Dictionary of National Biography, 1885-1900/Cay, John
CAY, JOHN (1700–1757), editor of the ‘Statutes,’ third son of John Cay of North Charlton, Northumberland, by Grace, daughter and coheiress of Henry Wolff of Bridlington, Yorkshire, was born in 1700 (Burke, Landed Gentry, 1868, p. 225). Intended for the legal profession he was entered at Gray's Inn on 3 Sept. 1719, called to the bar by that society on 20 June 1724, and subsequently made a bencher (Gray's Inn Admission Register). In 1750 he was appointed steward and one of the judges of the Marshalsea (Gent. Mag. xx. 429). Cay, as a classical antiquary, was admitted in August 1736 to the Society of Antiquaries. Together with his brother Robert, a merchant at Newcastleupon-Tyne, who died on 22 April 1754 (Gent. Mag. xxiv. 243), he was the friend and correspondent of John Horsley, and upon Horsley's death in January 1732, the brothers were indefatigable in their endeavours to promote the sale and collect the proceeds of the ‘Britannia Romana’ for Mrs. Horsley's benefit (Stukeley, Diaries and Letters, Surtees Soc. ii. 143 n.) Cay died at his house in Essex Street, Strand, on 11 April 1757 (Gent. Mag. xxvii. 189; Will reg. in P. C. C. 114, Herring). By his wife Sarah, daughter of Henry Boult of Gray's Inn and Reading, he left a son, Henry, and two daughters. The year following his death there appeared ‘The Statutes at Large, from Magna Charta to the 30th Geo. II,’ 6 vols. folio, London, 1758. This edition, which has been justly praised for its learning and accuracy, was continued by Owen Ruffhead to 13 Geo. III, 3 vols. folio, London, 1769–73. Cay had previously published ‘Abridgment of the Publick Statutes, in force and use, from Magna Charta to the 11th Geo. II,’ 2 vols. folio, London, 1739, which was continued by supplements by his son, Henry Boult Cay. In 1762 a second edition in two volumes was published, and in 1766 a supplemental volume, containing the statutes from 11 Geo. II to 1 Geo. III. Cay's ‘Abridgment’ used to be continued by the abstracts of acts to 35 Geo. III, after which period they were not printed.

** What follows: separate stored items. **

(* ===== verification/ReadableStreamProps.v ===== *)
(** * Readable streams: the invariant

    [inv g s] is what holds of a readable stream whenever user code can run:
    between events and inside every callback.  The ghost [g] says what is on
    the call stack at that point: whether a call of [pull] has not returned
    yet, whether [cancel] has not returned yet (the stream is over then), and
    which chunks [read()] has taken from the queue without having
    resolved the promise yet (its callback runs in between).

    The invariant has three parts.  [safe] is what the assertions of the code
    rely on; it needs no assumption about the callbacks.  [fifo] is the account
    of the chunks, [demand] the account of the pending reads; both assume that
    the size callback does not itself call the stream. *)

From Stdlib Require Import ZArith Lia Sorted.
From stdpp Require Import base list numbers option strings.
From S2P Require Import Prelude JsNumber StreamBase ReadableStream.

#[local] Open Scope nat_scope.

Record ghost := Ghost {
  g_pull : bool;
  g_hand : nat -> option value;
  g_starts : nat;
  g_started : bool;
  g_over : bool;
  g_inert : bool;
}.

(** ** Observations *)

Definition accepted (l : list obs) : list value :=
  omap (fun o => match o with Accepted c => Some c | _ => None end) l.

Definition cancelled (l : list obs) : Prop := exists reason, CalledCancel reason ∈ l.

(** The chunk that the [i]-th promise has or will get. *)
Definition delivered_at (hand : nat -> option value) (ds : deferreds) (i : nat) : option value :=
  match ds !! i with
  | Some (Resolved (RResult v false)) => Some v
  | Some Pending => hand i
  | _ => None
  end.

(** The chunks handed out, in the order of the calls of [read()]. *)
Definition delivered_with (hand : nat -> option value) (ds : deferreds) : list value :=
  omap (delivered_at hand ds) (seq 0 (length ds)).

Definition delivered (ds : deferreds) : list value := delivered_with (fun _ => None) ds.

(** [pull] was called after the [read()] with promise [id]. *)
Definition pulled_since (id : nat) (l : list obs) : Prop :=
  exists l1 l2, l = l1 ++ CalledRead id :: l2 /\ CalledPull ∈ l2.

Definition count (j : job) (l : list job) : nat := length (filter (fun x => x = j) l).
Definition b2n (b : bool) : nat := if b then 1 else 0.

(** ** The three parts *)

Record safe (g : ghost) (s : rs) : Prop := {
  sf_algos : state s = Readable ->
    pullAlgorithm s = true /\ cancelAlgorithm s = true /\ strategySizeAlgorithm s = true;
  sf_again : pulling s = false -> pullAgain s = false;
  sf_pulls : count JPull (jobs s) + b2n (g_pull g) <= b2n (pulling s);
  sf_running : state s = Readable -> b2n (pulling s) <= count JPull (jobs s) + b2n (g_pull g);
  sf_notyet : started s = false -> pulling s = false;
  sf_started : started s = g_started g;
  sf_starts : count JStart (jobs s) = g_starts g;
  sf_reader : forall r x, readers s !! r = Some x -> (r_stream x = true <-> reader s = Some r);
  sf_valid : forall r, reader s = Some r -> is_Some (readers s !! r);
  sf_idle : forall r x, readers s !! r = Some x -> r_stream x = false -> r_requests x = [];
  sf_requests : state s <> Readable -> requests s = [];
  sf_queue : container_ok (queue s);
  sf_over : g_over g = true -> state s <> Readable;
  sf_user : Forall (fun x => x.2 <> Raise AssertionErr) (sizes s);
  sf_noassert : (Threw AssertionErr ∉ log s) /\ (InternalError AssertionErr ∉ log s);
}.

Record fifo (g : ghost) (s : rs) : Prop := {
  ff_inert : Forall (fun x => x.1 = []) (sizes s);
  ff_disjoint : c_queue (queue s) <> [] -> requests s = [];
  ff_closing : state s = Readable -> closeRequested s = true -> c_queue (queue s) <> [];
  ff_open : state s = Readable ->
    accepted (log s) = delivered_with (g_hand g) (promises s) ++ (c_queue (queue s)).*1;
  ff_over : delivered_with (g_hand g) (promises s) `prefix_of` accepted (log s);
  ff_closed : state s = Closed -> ~ cancelled (log s) ->
    accepted (log s) = delivered_with (g_hand g) (promises s);
  ff_sorted : StronglySorted lt (requests s);
  ff_pending : forall id, id ∈ requests s -> promises s !! id = Some Pending /\ g_hand g id = None;
  ff_later : forall id i, id ∈ requests s -> id <= i -> delivered_at (g_hand g) (promises s) i = None;
  ff_hand : forall id v, g_hand g id = Some v -> promises s !! id = Some Pending;
  ff_closedp : forall r x, readers s !! r = Some x ->
    r_closed x < length (promises s) /\ g_hand g (r_closed x) = None /\ (r_closed x ∉ requests s);
  ff_called : forall id, id ∈ requests s -> CalledRead id ∈ log s;
  ff_reads : forall i, promises s !! i = Some Pending -> g_hand g i = None ->
    i ∈ requests s \/
    (exists r x, reader s = Some r /\ readers s !! r = Some x /\ r_closed x = i /\ state s = Readable);
}.

Definition demand (s : rs) : Prop :=
  forall id, id ∈ requests s -> started s = false \/ pullAgain s = true \/ pulled_since id (log s).

Definition inv (g : ghost) (s : rs) : Prop :=
  safe g s /\ (g_inert g = true -> fifo g s /\ demand s).

(** ** Settling promises *)

Definition is_chunk (d : deferred) : Prop := exists v, d = Resolved (RResult v false).

(** [ds'] is [ds] with the pending ones among [ids] settled, none with a chunk. *)
Record settles (ids : list nat) (ds ds' : deferreds) : Prop := {
  st_length : length ds' = length ds;
  st_other : forall i, i ∉ ids -> ds' !! i = ds !! i;
  st_done : forall i, ds !! i <> Some Pending -> ds' !! i = ds !! i;
  st_ids : forall i d, i ∈ ids -> ds !! i = Some Pending -> ds' !! i = Some d -> d <> Pending /\ ~ is_chunk d;
}.

Lemma settles_refl ds : settles [] ds ds.
Proof. split; try done. intros i d H. by apply elem_of_nil in H. Qed.

Lemma settles_one id d ds : d <> Pending -> ~ is_chunk d -> settles [id] ds (deferred_settle id d ds).
Proof.
  intros Hd Hc. split; [apply length_deferred_settle|intros i Hi|intros i Hi|intros i d' Hi Hp];
    rewrite lookup_deferred_settle; case_bool_decide as X; try done.
  - destruct X as [-> _]. by destruct Hi; apply list_elem_of_singleton.
  - by destruct X as [-> ?].
  - by intros [= <-].
  - apply list_elem_of_singleton in Hi as ->. by destruct X.
Qed.

Lemma settles_trans ids ids' ds ds1 ds2 :
  settles ids ds ds1 -> settles ids' ds1 ds2 -> settles (ids ++ ids') ds ds2.
Proof.
  intros [L1 O1 D1 I1] [L2 O2 D2 I2]. split; [by rewrite L2| | |].
  - intros i Hi. rewrite elem_of_app in Hi. rewrite O2, O1 by tauto. done.
  - intros i Hi. rewrite D2; [by apply D1|]. by rewrite D1.
  - intros i d Hi Hp Hd. destruct (decide (i ∈ ids)) as [Hin|Hin].
    + destruct (ds1 !! i) as [d1|] eqn:E1.
      * destruct (I1 i d1 Hin Hp E1) as [Hn Hc]. rewrite D2 in Hd by (rewrite E1; by intros [= ->]).
        rewrite E1 in Hd. by injection Hd as <-.
      * exfalso. apply lookup_ge_None in E1. rewrite L1 in E1. apply lookup_lt_Some in Hp. lia.
    + rewrite elem_of_app in Hi. destruct Hi as [|Hi]; [done|].
      apply (I2 i d Hi); [|done]. by rewrite O1.
Qed.

Lemma settle_all_settles d ids ds : d <> Pending -> ~ is_chunk d -> settles ids ds (settle_all d ids ds).
Proof.
  intros Hd Hc. revert ds. induction ids as [|id ids IH]; intros ds; [apply settles_refl|].
  apply (settles_trans [id] ids ds (deferred_settle id d ds)); [by apply settles_one|apply IH].
Qed.

(** ** Handed out chunks *)

Lemma delivered_ext h h' ds ds' : length ds = length ds' ->
  (forall i, i < length ds -> delivered_at h ds i = delivered_at h' ds' i) ->
  delivered_with h ds = delivered_with h' ds'.
Proof.
  intros L H. unfold delivered_with. rewrite <-L. apply list_omap_ext, Forall2_same_length_lookup.
  split; [done|]. intros i x y Hx Hy. rewrite Hx in Hy. injection Hy as <-.
  apply lookup_seq in Hx as [-> Hi]. by apply H.
Qed.

Lemma delivered_at_settles h ids ds ds' i : settles ids ds ds' -> (forall j, j ∈ ids -> h j = None) ->
  delivered_at h ds' i = delivered_at h ds i.
Proof.
  intros [L O D I] Hh. unfold delivered_at. destruct (decide (i ∈ ids)) as [Hi|Hi]; [|by rewrite O].
  destruct (decide (ds !! i = Some Pending)) as [Hp|Hp]; [|by rewrite D].
  rewrite Hp, Hh by done. destruct (ds' !! i) as [d|] eqn:E; [|done].
  destruct (I i d Hi Hp E) as [Hn Hc]. destruct d as [|[|v []]|]; try done.
  by destruct Hc; exists v.
Qed.

Lemma delivered_settles h ids ds ds' : settles ids ds ds' -> (forall j, j ∈ ids -> h j = None) ->
  delivered_with h ds' = delivered_with h ds.
Proof.
  intros H Hh. apply delivered_ext; [apply (st_length _ _ _ H)|].
  intros i _. by eapply delivered_at_settles.
Qed.

Lemma delivered_at_app h ds d i : i < length ds -> delivered_at h (ds ++ [d]) i = delivered_at h ds i.
Proof. intros Hi. unfold delivered_at. by rewrite lookup_app_l. Qed.

Lemma delivered_snoc h ds d :
  delivered_with h (ds ++ [d]) =
  delivered_with h ds ++ option_list (delivered_at h (ds ++ [d]) (length ds)).
Proof.
  unfold delivered_with. rewrite length_app, seq_app, omap_app. simpl. f_equal.
  - apply list_omap_ext, Forall2_same_length_lookup. split; [done|].
    intros i x y Hx Hy. rewrite Hx in Hy. injection Hy as <-. apply lookup_seq in Hx as [-> Hi].
    by apply delivered_at_app.
Qed.

(** A new promise without a chunk changes nothing. *)
Lemma delivered_at_snoc h ds d i : h (length ds) = None -> ~ is_chunk d ->
  delivered_at h (ds ++ [d]) i = delivered_at h ds i.
Proof.
  intros Hh Hc. destruct (Nat.lt_trichotomy i (length ds)) as [?|[->|?]].
  - by apply delivered_at_app.
  - unfold delivered_at. rewrite lookup_app_r, Nat.sub_diag, (proj2 (lookup_ge_None ds _)) by lia. simpl.
    destruct d as [|[|v []]|]; try done. by destruct Hc; exists v.
  - unfold delivered_at. rewrite !(proj2 (lookup_ge_None _ _)); rewrite ?length_app; simpl; try lia. done.
Qed.

Lemma delivered_snoc_none h ds d : h (length ds) = None -> ~ is_chunk d ->
  delivered_with h (ds ++ [d]) = delivered_with h ds.
Proof.
  intros Hh Hc. rewrite delivered_snoc, delivered_at_snoc by done. unfold delivered_at.
  rewrite (proj2 (lookup_ge_None _ _)) by lia. simpl. by rewrite app_nil_r.
Qed.

Lemma omap_seq_none {A} (f : nat -> option A) a n :
  (forall i, a <= i < a + n -> f i = None) -> omap f (seq a n) = [].
Proof.
  revert a. induction n as [|n IH]; intros a H; [done|]. simpl. rewrite H by lia.
  apply IH. intros i Hi. apply H. lia.
Qed.

(** Giving a chunk to a promise after which no promise has one appends it. *)
Lemma delivered_push h ds h' ds' id v :
  length ds' = length ds -> id < length ds ->
  (forall i, id <= i -> delivered_at h ds i = None) ->
  delivered_at h' ds' id = Some v ->
  (forall i, i <> id -> delivered_at h' ds' i = delivered_at h ds i) ->
  delivered_with h' ds' = delivered_with h ds ++ [v].
Proof.
  intros L Hid Hn Hv Ho. unfold delivered_with. rewrite L.
  replace (length ds) with (id + (1 + (length ds - id - 1))) by lia.
  rewrite !seq_app, !omap_app. simpl. rewrite Hv, (Hn id) by lia.
  rewrite !(omap_seq_none _ (id + 1)); [| |].
  - rewrite !app_nil_r. f_equal. apply list_omap_ext, Forall2_same_length_lookup. split; [done|].
    intros i x y Hx Hy. rewrite Hx in Hy. injection Hy as <-. apply lookup_seq in Hx as [-> Hi].
    apply Ho. lia.
  - intros i Hi. apply Hn. lia.
  - intros i Hi. rewrite Ho by lia. apply Hn. lia.
Qed.

Lemma StronglySorted_snoc (l : list nat) x :
  StronglySorted lt l -> (forall y, y ∈ l -> y < x) -> StronglySorted lt (l ++ [x]).
Proof.
  induction l as [|y l IH]; intros H Hx; simpl; [by repeat constructor|].
  apply StronglySorted_inv in H as [H Hy]. constructor.
  - apply IH; [done|]. intros z Hz. apply Hx. by constructor.
  - apply Forall_app. split; [done|]. constructor; [|constructor]. apply Hx. constructor.
Qed.

Lemma accepted_app l l' : accepted (l ++ l') = accepted l ++ accepted l'.
Proof. apply omap_app. Qed.

Lemma cancelled_app l l' : cancelled l -> cancelled (l ++ l').
Proof. intros [r H]. exists r. rewrite elem_of_app. by left. Qed.

Lemma pulled_since_app id l l' : pulled_since id l -> pulled_since id (l ++ l').
Proof.
  intros (l1 & l2 & -> & H). exists l1, (l2 ++ l'). split; [by rewrite <-app_assoc|].
  rewrite elem_of_app. by left.
Qed.
Lemma run_event_inv inert e s : inv_top inert s -> inv_top inert (run_event user e s).
Proof.
  intros (n & b & Hi & Hn). destruct e as [o|k r]; simpl.
  - exists n, b. split; [by apply act_inv|]. destruct Hn as [[-> [->|Hst]]|?]; [by left; auto| |by right].
    left. split; [done|]. right. by apply (act_over (top 0 b inert)).
  - destruct (jobs s !! k) as [[]|] eqn:E; [| |by exists n, b].
    + destruct Hn as [[-> _]|[-> ->]]; [|by apply start_job_inv].
      exfalso. pose proof (sf_starts _ _ (proj1 Hi)) as X. simpl in X. pose proof (count_delete _ _ _ E). lia.
    + exists n, b. split; [by apply pull_job_inv|]. destruct Hn as [[-> [->|Hst]]|?]; [by left; auto| |by right].
      left. split; [done|]. right.
      pose proof (pull_job_inv (with_over true (top 0 b inert)) k s r eq_refl (inv_over _ s Hi Hst) E) as [X _].
      by apply (sf_over _ _ X).
Qed.
End Operations.

(** ** Runs *)

Lemma exec_nil n s : exec n [] s = s.
Proof. by destruct n. Qed.

Lemma exec_inv n g acts s : inv g s -> inv g (exec n acts s).
Proof.
  revert g acts s. induction n as [|n IH]; intros g acts s Hi; [done|].
  apply run_acts_inv; [done|apply exec_nil|done].
Qed.

(** The callbacks do not throw the code's own assertion errors, and the size
    callback is inert when [inert] asks for it. *)
Definition scripts_ok (inert : bool) (sizes : list (list op * result num)) : Prop :=
  Forall (fun x => x.2 <> Raise AssertionErr) sizes /\
  (inert = true -> Forall (fun x => x.1 = []) sizes).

Henry Boult Cay, who completed his father's labours, was educated at Clare College, Cambridge, where he graduated B.A. in 1752 as second wrangler, and obtained a fellowship, which he vacated by his marriage, in August 1770, to Miss Stawel Piggot of Bassingbourn, Cambridgeshire. Called to the bar at the Middle Temple, he afterwards filled several minor legal offices, and died at his residence in Cursitor Street on 24 Jan. 1795, leaving two daughters (Gent. Mag. xl. 392, lxv. i. 171, lxvi. i. 166.
[Manuscript note by H. B. Cay in J. Cay's annotated copy of Rolle's Abridgment in Brit. Mus.; Burke's Commoners, i. 384–5; Hodgson's Northumberland, pt. ii. vol. ii. 442; Hutchinson's Northumberland, i. 148–9, 173, 199; Marvin's Legal Bibliography, p. 180.]